■ What needs to be done: Count every line of the material that holds the string "Hrest". Respond with the total only.

■ Excerpted records:
Lemma resolve_cases (w : World) :
  (exists home,
      resolve_CUDA_HOME w = (Return home, [EvEnvironGet "CUDA_HOME"])) \/
  (exists home,
      resolve_CUDA_HOME w =
        (Return home, [EvEnvironGet "CUDA_HOME"; EvWhich "cuda-gdb"])) \/
  resolve_CUDA_HOME w =
    (Raise ToolkitNotFound, [EvEnvironGet "CUDA_HOME"; EvWhich "cuda-gdb"]).
Proof.
  destruct (py_not (os_environ w "CUDA_HOME")) eqn:Hn.
  - rewrite (resolve_probe w Hn).
    destruct (shutil_which w "cuda-gdb"); eauto.
  - left. destruct (os_environ w "CUDA_HOME") as [s|] eqn:He; [|discriminate].
    exists s. apply resolve_override; [exact He|].
    intros ->. discriminate.
Qed.

Lemma CUDA_HOME_run (w : World) : locator_run w (CUDA_HOME w).
Proof.
  destruct (resolve_cases w) as [[home Hr]|[[home Hr]|Hr]].
  1,2: rewrite (CUDA_HOME_validate w home _ Hr);
       destruct (os_path_isdir w home) eqn:Hd; econstructor; eassumption.
  rewrite (CUDA_HOME_unresolved w _ _ Hr). constructor. exact Hr.
Qed.

(** What a returning locator has done: the directory check came out
    true, after a look at the environment and maybe one at the search
    path. *)
Lemma CUDA_HOME_returned (w : World) (home : string) :
  outcome CUDA_HOME w = Return home ->
  os_path_isdir w home = true /\
  exists t,
    CUDA_HOME w = (Return home, (t ++ [EvIsDir home])%list) /\
    (t = [EvEnvironGet "CUDA_HOME"] \/
     t = [EvEnvironGet "CUDA_HOME"; EvWhich "cuda-gdb"]).
Proof.
  unfold outcome. intros Hout.
  destruct (resolve_cases w) as [[h Hr]|[[h Hr]|Hr]].
  1,2: rewrite (CUDA_HOME_validate w h _ Hr) in *; cbn [fst] in Hout;
       destruct (os_path_isdir w h) eqn:Hd; [|discriminate];
       injection Hout as ->; split; [exact Hd|]; eauto.
  rewrite (CUDA_HOME_unresolved w _ _ Hr) in Hout. discriminate.
Qed.

(** The locator talks to the environment, the search path and the file
    system, never to the build backend. *)
Lemma CUDA_HOME_no_backend (w : World) :
  existsb is_backend_event (trace CUDA_HOME w) = false.
Proof.
  unfold trace.
  destruct (resolve_cases w) as [[home Hr]|[[home Hr]|Hr]].
  1,2: rewrite (CUDA_HOME_validate w home _ Hr); reflexivity.
  rewrite (CUDA_HOME_unresolved w _ _ Hr). reflexivity.
Qed.

(* ================================================================= *)
(** ** The extension and the script *)

(** Lines 33-49 always produce one extension, after two calls into
    the Python installation. *)
Lemma extensions_run (w : World) (inc : string) :
  extensions inc w =
    (Return
       [ {| ext_name := "*";
            sources := ["rmm/_lib/**/*.pyx"];
            include_dirs :=
              (project_include_dirs ++
               [Py.dirname (sysconfig_get_path w "include"); inc])%list;
            library_dirs := [get_python_lib w; Py.join (sys_prefix w) "lib"];
            libraries := ["rmm"];
            language := "c++";
            extra_compile_args := ["-std=c++14"] |} ],
     [EvSysconfigGetPath "include"; EvGetPythonLib]).
Proof. reflexivity. Qed.

(** A failed locator is the end of the script. *)
Lemma script_locator_failed (w : World) (e : PyExc) (t : list Event) :
  CUDA_HOME w = (Raise e, t) -> script w = (Raise e, t).
Proof. intros H. unfold script, bind at 1. now rewrite H. Qed.

(** After a successful locator the script goes on to the extension and
    to [cythonize], and never comes back to the environment, the
    search path or the file system. *)
Lemma script_locator_ok (w : World) (home : string) (t : list Event) :
  CUDA_HOME w = (Return home, t) ->
  exists exts rest,
    outcome (extensions (cuda_include_dir home)) w = Return exts /\
    trace script w =
      (t ++ [EvSysconfigGetPath "include"; EvGetPythonLib; EvCythonize exts]
         ++ rest)%list /\
    existsb is_locator_event rest = false.
Proof.
  intros H. unfold script, trace, outcome, bind at 1. rewrite H.
  unfold bind at 1. rewrite extensions_run. cbn [fst].
  eexists. unfold setup, bind, call, call_exc.
  destruct (cythonize w _) as [e|mods].
  - exists []. repeat split.
  - destruct (setuptools_setup w _); eexists; repeat split.
Qed.

(** A trace without locator events has no search-path probe. *)
Lemma which_is_locator_event (t : list Event) :
  existsb is_locator_event t = false -> existsb is_which_event t = false.
Proof.
  induction t as [|ev t IH]; [reflexivity|].
  cbn [existsb]. intros H. apply orb_false_iff in H as [Hev Ht].
  rewrite (IH Ht). destruct ev; try reflexivity; discriminate.
Qed.

(* ================================================================= *)
(** ** The locator: override, fallback and failures *)

(** C1.  If [CUDA_HOME] is set to a non-empty string that names an
    existing directory, the locator returns exactly that string, after
    one look at the environment and one directory check; neither the
    locator nor the rest of the script probes the search path. *)
Theorem CUDA_HOME_override_trusted (w : World) (s : string) :
  os_environ w "CUDA_HOME" = Some s ->
  s <> "" ->
  os_path_isdir w s = true ->
  CUDA_HOME w = (Return s, [EvEnvironGet "CUDA_HOME"; EvIsDir s]) /\
  existsb is_which_event (trace CUDA_HOME w) = false /\
  existsb is_which_event (trace script w) = false.
Proof.
  intros He Hs Hd.
  assert (Hrun : CUDA_HOME w = (Return s, [EvEnvironGet "CUDA_HOME"; EvIsDir s])).
  { rewrite (CUDA_HOME_validate w s _ (resolve_override w s He Hs)), Hd.
    reflexivity. }
  split; [exact Hrun|]. split.
  - unfold trace. rewrite Hrun. reflexivity.
  - destruct (script_locator_ok w s _ Hrun) as (exts & rest & _ & Ht & Hrest).
    rewrite Ht. cbn [app existsb is_which_event orb].
    apply which_is_locator_event, Hrest.
Qed.

Lemma CUDA_HOME_override_trusted_witness :
  CUDA_HOME w_override =
    (Return "/opt/cuda", [EvEnvironGet "CUDA_HOME"; EvIsDir "/opt/cuda"]) /\
  existsb is_which_event (trace CUDA_HOME w_override) = false /\
  existsb is_which_event (trace script w_override) = false.
Proof.
  apply (CUDA_HOME_override_trusted w_override "/opt/cuda");
    [reflexivity | discriminate | reflexivity].
Defined.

■ Task solution: 2